I read most of Hags while simultaneously completing a Harry Potter movie marathon with my kids during a very rainy weekend. So naturally Smith’s framework was floating around in my head when the middle aged lady villain to end all middle aged lady villains appeared in movie 5: Dolores Umbridge. Everyone loves to hate Umbridge; she is truly one of the most effective villains in fiction. Stephen King himself once called her “the greatest make-believe villain to come along since Hannibal Lecter”. I, too, of course hate Umbridge with her banal evil, her weaponized use of the color pink, her ugly old toad-like face. She’s well beyond the 3 Fs: she is certainly not fuckable, she’s too old to be fertile and as for femininity - while she speaks in an artificially breathy feminine voice and decorates everything with kitten motifs, the clash of this affectation of young femininity with her inherent lack of it in her actual lumpy toad of a person is the key to her character. Umbridge is…a Karen. So naturally I started channeling my inner Victoria Smith and interrogating the middle aged stereotypes that Umbridge is based upon.
Smith wades into the shallows of the JKR controversy a bit, always in favor of Rowling, but I’m wondering if Rowling hadn’t been a figure she’s invested in supporting she wouldn’t have skipped over this obvious example of the fictionalized hag. And yet - isn’t this character effective because it represents something we all know to be true? Doesn’t granting women their full humanity also mean recognizing our own villainous tendencies? And further, doesn’t scanning the world only for the unfair Umbridgification of older women make us blind to all the McGonnagals and Mrs. Weasleys, respected and beloved and standing strong as archetypes among us? I think that was my greatest barrier to jumping on board Smith’s misogynistic hell ship. The acknowledgment that women are capable, of their own free will and calculation, of weaponizing the role society places them in, not just “so they won’t be ignored”, as Smith emphasizes in chapter 1, but also sometimes through the pure human desire for power and control. She also fails to acknowledge any positive archetypes of the older woman. There’s no nod to the fairy godmother in her analysis of the wicked stepmother.
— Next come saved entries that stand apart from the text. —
(** * Ergonomic risk scoring and recommendation engine

    A shallow embedding of [src/lib/ergonomics/calculations.ts], of the
    recommendation generator that follows it in the same file, and of the
    risk-assessment utilities ([performRiskAnalysis], [identifyPriorityAreas],
    [calculateRiskTrend]), followed by the properties the written
    specification states about them.

    Beside these the file embeds the helpers that stand next to them
    ([filterRecommendations], [sortRecommendationsByPriority],
    [compareAssessments], [getRiskLevelRecommendations]), the queries on the
    equipment table, and helpers of the API routes and of the assessment
    form, with properties read off the code.

    Modelling conventions.
    - A JavaScript [number] is a rational ([Q]); arithmetic is exact, the
      rounding of IEEE doubles is not modelled, and [NaN] and the infinities
      are not values.  Numbers are compared with [==] ([Qeq]), never with
      Leibniz equality.
    - [calculateImprovement] is the exception: the integer it returns
      depends on how the quotient of two scores is rounded to a double, so
      its numbers are IEEE binary64 values ([Double.double]) and every
      operation rounds as the machine does.
    - [Math.round] rounds half-way cases upwards: [floor (x + 1/2)].
    - A [Date] is its [getTime()] value, an integer count of milliseconds.
    - String-literal union types are inductive types with one constructor per
      literal; interfaces are records.
    - [Array.prototype.sort] is the stable sort of the language standard,
      written as an insertion sort driven by the sign of the comparator.
    - The wall clock ([Date.now()], [new Date()]) is a function from the
      number of the reading to the time read. *)

From Stdlib Require Import QArith Qabs Qround ZArith List Bool Lia Lqa.
From Stdlib Require Import SpecFloat.
From Stdlib Require Import Ascii String DecimalString.
From Stdlib Require Import Permutation Sorted.
From Stdlib Require DecimalPos DecimalZ Finite.
Import ListNotations.

Local Open Scope string_scope.
Local Open Scope Q_scope.

(** ** JavaScript numbers *)

Module Js.

Definition number : Type := Q.

(** [x < y] and [x > y] on numbers. *)
Definition ltb (x y : number) : bool := negb (Qle_bool y x).
Definition gtb (x y : number) : bool := ltb y x.

Definition Math_abs (x : number) : number := Qabs x.
Definition Math_min (x y : number) : number := if ltb y x then y else x.
Definition Math_max (x y : number) : number := if ltb x y then y else x.
Definition Math_round (x : number) : number := inject_Z (Qfloor (x + (1 # 2))).

(** [number === number]. *)
Definition num_eqb (x y : number) : bool := Qeq_bool x y.

(** Decimal rendering of an integer, as template literals do. *)
Definition string_of_Z (z : Z) : string := NilZero.string_of_int (Z.to_int z).
Definition string_of_nat (n : nat) : string := string_of_Z (Z.of_nat n).

(** [s.includes(sub)]. *)
Fixpoint includes (sub s : string) : bool :=
  String.prefix sub s ||
  match s with
  | EmptyString => false
  | String _ s' => includes sub s'
  end.

(** [arr.slice(0, n)]. *)
Definition slice0 {A : Type} (n : nat) (l : list A) : list A := firstn n l.

(** [arr.push(x)] and [arr.unshift(x)], as new lists. *)
Definition push {A : Type} (l : list A) (x : A) : list A := l ++ [x].
Definition unshift {A : Type} (l : list A) (x : A) : list A := x :: l.

(** [arr.sort(cmp)]: [cmp a b > 0] sends [a] behind [b]; otherwise the
    element met first stays first, which is what makes the sort stable. *)
Fixpoint insert_by {A : Type} (cmp : A -> A -> number) (x : A) (l : list A)
  : list A :=
  match l with
  | [] => [x]
  | y :: l' => if gtb (cmp x y) 0 then y :: insert_by cmp x l' else x :: l
  end.

Definition Array_sort {A : Type} (cmp : A -> A -> number) (l : list A)
  : list A :=
  fold_right (insert_by cmp) [] l.

(** [new Set(arr)] keeps the first occurrence of every value, in order. *)
Fixpoint Set_of {A : Type} (eqb : A -> A -> bool) (l : list A) : list A :=
  match l with
  | [] => []
  | x :: l' => x :: filter (fun y => negb (eqb x y)) (Set_of eqb l')
  end.

Definition Set_has {A : Type} (eqb : A -> A -> bool) (s : list A) (x : A)
  : bool :=
  existsb (eqb x) s.

End Js.

Import Js.

(** ** JavaScript numbers as IEEE doubles *)

Module Double.

(** Binary64: 53 bits of precision, exponents below 1024.  A finite value
    [S754_finite s m e] is [m * 2 ^ e], negated when [s] holds. *)
Definition prec : Z := 53.
Definition emax : Z := 1024.

Definition double : Type := spec_float.

(** An integer literal. *)
Definition of_Z (z : Z) : double := binary_normalize prec emax z 0 false.

(** [x - y], [x * y] and [x / y], each rounded to the nearest double. *)
Definition sub (x y : double) : double := SFsub prec emax x y.
Definition mul (x y : double) : double := SFmul prec emax x y.
Definition div (x y : double) : double := SFdiv prec emax x y.

(** [x < y], [x > y] and [x === y]; each is false when an operand is
    [NaN]. *)
Definition ltb (x y : double) : bool := SFltb x y.
Definition gtb (x y : double) : bool := ltb y x.
Definition eqb (x y : double) : bool := SFeqb x y.

Definition Math_abs (x : double) : double := SFabs x.

(** [Math.round(x)]: the integer nearest to [x], the upper one of two that
    are equally near; a zero result keeps the sign of [x].  A double whose
    exponent is not negative is an integer already; otherwise
    [floor (x + 1/2)] is computed exactly and has at most 53 bits. *)
Definition Math_round (x : double) : double :=
  match x with
  | S754_finite s m e =>
      if (0 <=? e)%Z then x
      else
        let scale := (2 ^ (- e))%Z in
        let signed := if s then Z.neg m else Z.pos m in
        binary_normalize prec emax ((2 * signed + scale) / (2 * scale)) 0 s
  | S754_zero _ | S754_infinity _ | S754_nan => x
  end.

End Double.

(** ** Domain types ([types/ergonomics.ts]) *)

Inductive DevicePosition := Desktop | Tray | Adjustable.
Inductive LightingQuality := LightPoor | LightFair | LightGood | LightExcellent.
Inductive NoiseLevel := Quiet | NoiseModerate | Loud | VeryLoud.
Inductive ShoulderPosition := Relaxed | Elevated | Hunched | Forward.
Inductive BackCurvature := Natural | Straight | Slouched | Arched.
Inductive WristPosition := Neutral | Extended | Flexed | Deviated.
Inductive FeetPosition := FlatFloor | Footrest | Dangling | Crossed.
Inductive SymptomType :=
  Neck | Shoulder | Back | Wrist | Eye | Hip | Knee | Foot.
Inductive Severity := SevNone | Mild | SevModerate | Severe.
Inductive Frequency := Never | Rarely | Sometimes | Often | Always.
Inductive RiskLevel := Low | Moderate | High | Critical.
Inductive FactorCategory :=
  CatPosture | CatMovement | CatEnvironment | CatEquipment | CatTime.
Inductive AssessmentType := Initial | FollowUp | Annual.
Inductive Trend := Improving | Declining | Stable.

Record UserProfile := {
  user_id : string;
  user_name : string;
  email : string;
  age : number;
  height : number;
  weight : number;
  occupation : string;
  workHoursPerDay : number;
  createdAt : Z;
  updatedAt : Z
}.

Record WorkspaceSetup := {
  deskHeight : number;
  chairHeight : number;
  monitorDistance : number;
  monitorHeight : number;
  keyboardPosition : DevicePosition;
  mousePosition : DevicePosition;
  footSupport : bool;
  lumbarSupport : bool;
  armrestSupport : bool;
  lightingQuality : LightingQuality;
  noiseLevel : NoiseLevel
}.

Record PostureData := {
  neckAngle : number;
  shoulderPosition : ShoulderPosition;
  backCurvature : BackCurvature;
  elbowAngle : number;
  wristPosition : WristPosition;
  hipAngle : number;
  kneeAngle : number;
  feetPosition : FeetPosition
}.

Record RepetitiveMotions := {
  typing : number;
  mouseClicks : number;
  reachingMovements : number
}.

Record MovementPatterns := {
  screenBreakFrequency : number;
  stretchingFrequency : number;
  walkingFrequency : number;
  postureChanges : number;
  repetitiveMotions : RepetitiveMotions
}.

Record HealthSymptom := {
  symptom_id : string;
  symptom_type : SymptomType;
  symptom_severity : Severity;
  symptom_frequency : Frequency;
  symptom_description : string;
  onsetDate : option Z
}.

Record ErgonomicAssessment := {
  assessment_id : string;
  assessment_userId : string;
  assessmentDate : Z;
  workspaceSetup : WorkspaceSetup;
  postureData : PostureData;
  movementPatterns : MovementPatterns;
  assessment_symptoms : list HealthSymptom;
  overallScore : number;
  riskLevel : RiskLevel;
  assessmentType : AssessmentType;
  notes : option string
}.

Record RiskFactor := {
  category : FactorCategory;
  name : string;
  severity : RiskLevel;
  score : number;
  description : string;
  impact : string
}.

Record RiskAnalysis := {
  analysis_assessmentId : string;
  overallRisk : RiskLevel;
  riskScore : number;
  factors : list RiskFactor;
  priorityAreas : list string;
  analysisDate : Z
}.

(** [Pick<UserProfile, 'age' | 'height' | 'weight' | 'workHoursPerDay'>]. *)
Record ProfileSlice := {
  slice_age : number;
  slice_height : number;
  slice_weight : number;
  slice_workHoursPerDay : number
}.

Record RiskCalculationInput := {
  workspace : WorkspaceSetup;
  posture : PostureData;
  movement : MovementPatterns;
  symptoms : list HealthSymptom;
  userProfile : ProfileSlice
}.

Definition RiskLevel_eqb (a b : RiskLevel) : bool :=
  match a, b with
  | Low, Low | Moderate, Moderate | High, High | Critical, Critical => true
  | _, _ => false
  end.

Definition FactorCategory_eqb (a b : FactorCategory) : bool :=
  match a, b with
  | CatPosture, CatPosture | CatMovement, CatMovement
  | CatEnvironment, CatEnvironment | CatEquipment, CatEquipment
  | CatTime, CatTime => true
  | _, _ => false
  end.

(** ** The risk models ([lib/ergonomics/calculations.ts]) *)

Module Calculations.

Definition shoulderRisk (p : ShoulderPosition) : number :=
  match p with Relaxed => 0 | Elevated => 15 | Hunched => 20 | Forward => 18 end.

Definition backRisk (b : BackCurvature) : number :=
  match b with Natural => 0 | Straight => 10 | Slouched => 25 | Arched => 15 end.

Definition wristRisk (w : WristPosition) : number :=
  match w with Neutral => 0 | Extended => 12 | Flexed => 15 | Deviated => 18 end.

Definition feetRisk (f : FeetPosition) : number :=
  match f with FlatFloor => 0 | Footrest => 2 | Dangling => 15 | Crossed => 12 end.

Definition calculatePostureRisk (posture : PostureData)
  (userProfile : ProfileSlice) : number :=
  let riskScore := 0 in
  let riskScore :=
    if gtb (Math_abs (neckAngle posture)) 45 then riskScore + 25
    else if gtb (Math_abs (neckAngle posture)) 30 then riskScore + 15
    else if gtb (Math_abs (neckAngle posture)) 15 then riskScore + 8
    else riskScore in
  let riskScore := riskScore + shoulderRisk (shoulderPosition posture) in
  let riskScore := riskScore + backRisk (backCurvature posture) in
  let elbowDeviation := Math_abs (elbowAngle posture - 100) in
  let riskScore :=
    if gtb elbowDeviation 30 then riskScore + 15
    else if gtb elbowDeviation 15 then riskScore + 8
    else riskScore in
  let riskScore := riskScore + wristRisk (wristPosition posture) in
  let hipDeviation := Math_abs (hipAngle posture - 100) in
  let riskScore :=
    if gtb hipDeviation 20 then riskScore + 10
    else if gtb hipDeviation 10 then riskScore + 5
    else riskScore in
  let riskScore := riskScore + feetRisk (feetPosition posture) in
  let ageMultiplier :=
    if gtb (slice_age userProfile) 50 then 12 # 10
    else if gtb (slice_age userProfile) 35 then 11 # 10
    else 1 in
  let hoursMultiplier :=
    if gtb (slice_workHoursPerDay userProfile) 8 then 13 # 10
    else if gtb (slice_workHoursPerDay userProfile) 6 then 11 # 10
    else 1 in
  Math_min 100 (riskScore * ageMultiplier * hoursMultiplier).

Definition lightingRisk (l : LightingQuality) : number :=
  match l with
  | LightExcellent => 0 | LightGood => 3 | LightFair => 8 | LightPoor => 15
  end.

Definition noiseRisk (n : NoiseLevel) : number :=
  match n with Quiet => 0 | NoiseModerate => 3 | Loud => 8 | VeryLoud => 12 end.

Definition is_desktop (p : DevicePosition) : bool :=
  match p with Desktop => true | _ => false end.

Definition calculateWorkspaceRisk (workspace : WorkspaceSetup)
  (userProfile : ProfileSlice) : number :=
  let riskScore := 0 in
  let idealDeskHeight := slice_height userProfile * (45 # 100) in
  let deskHeightDeviation :=
    Math_abs (deskHeight workspace - idealDeskHeight) in
  let riskScore :=
    if gtb deskHeightDeviation 10 then riskScore + 15
    else if gtb deskHeightDeviation 5 then riskScore + 8
    else riskScore in
  let riskScore :=
    if ltb (monitorDistance workspace) 40
       || gtb (monitorDistance workspace) 80 then riskScore + 12
    else if ltb (monitorDistance workspace) 50
            || gtb (monitorDistance workspace) 70 then riskScore + 6
    else riskScore in
  let riskScore :=
    if gtb (monitorHeight workspace) 15 then riskScore + 10
    else if gtb (monitorHeight workspace) 5 then riskScore + 5
    else if ltb (monitorHeight workspace) (-10) then riskScore + 8
    else riskScore in
  let riskScore :=
    if is_desktop (keyboardPosition workspace) then riskScore + 8
    else riskScore in
  let riskScore :=
    if is_desktop (mousePosition workspace) then riskScore + 6
    else riskScore in
  let riskScore :=
    if negb (footSupport workspace) then riskScore + 8 else riskScore in
  let riskScore :=
    if negb (lumbarSupport workspace) then riskScore + 15 else riskScore in
  let riskScore :=
    if negb (armrestSupport workspace) then riskScore + 10 else riskScore in
  let riskScore := riskScore + lightingRisk (lightingQuality workspace) in
  let riskScore := riskScore + noiseRisk (noiseLevel workspace) in
  Math_min 100 riskScore.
I absolutely acknowledge some real truths and revelations in Smith’s work - it’s the clearest framework I’ve seen recently for understanding why the female identity is a lifecycle and not just a collection of body parts, nor a profile of personality traits. It focuses on the intersection of ageism and sexism in a way most feminists avoid. And it gave me a lot to think about regarding the failure of feminism to mature as a philosophy as long as we age feminists out of relevance and keep feminism under the domain of young women only. But its lack of nuance falls apart when I try to apply its single lens to my life and the world I see around me.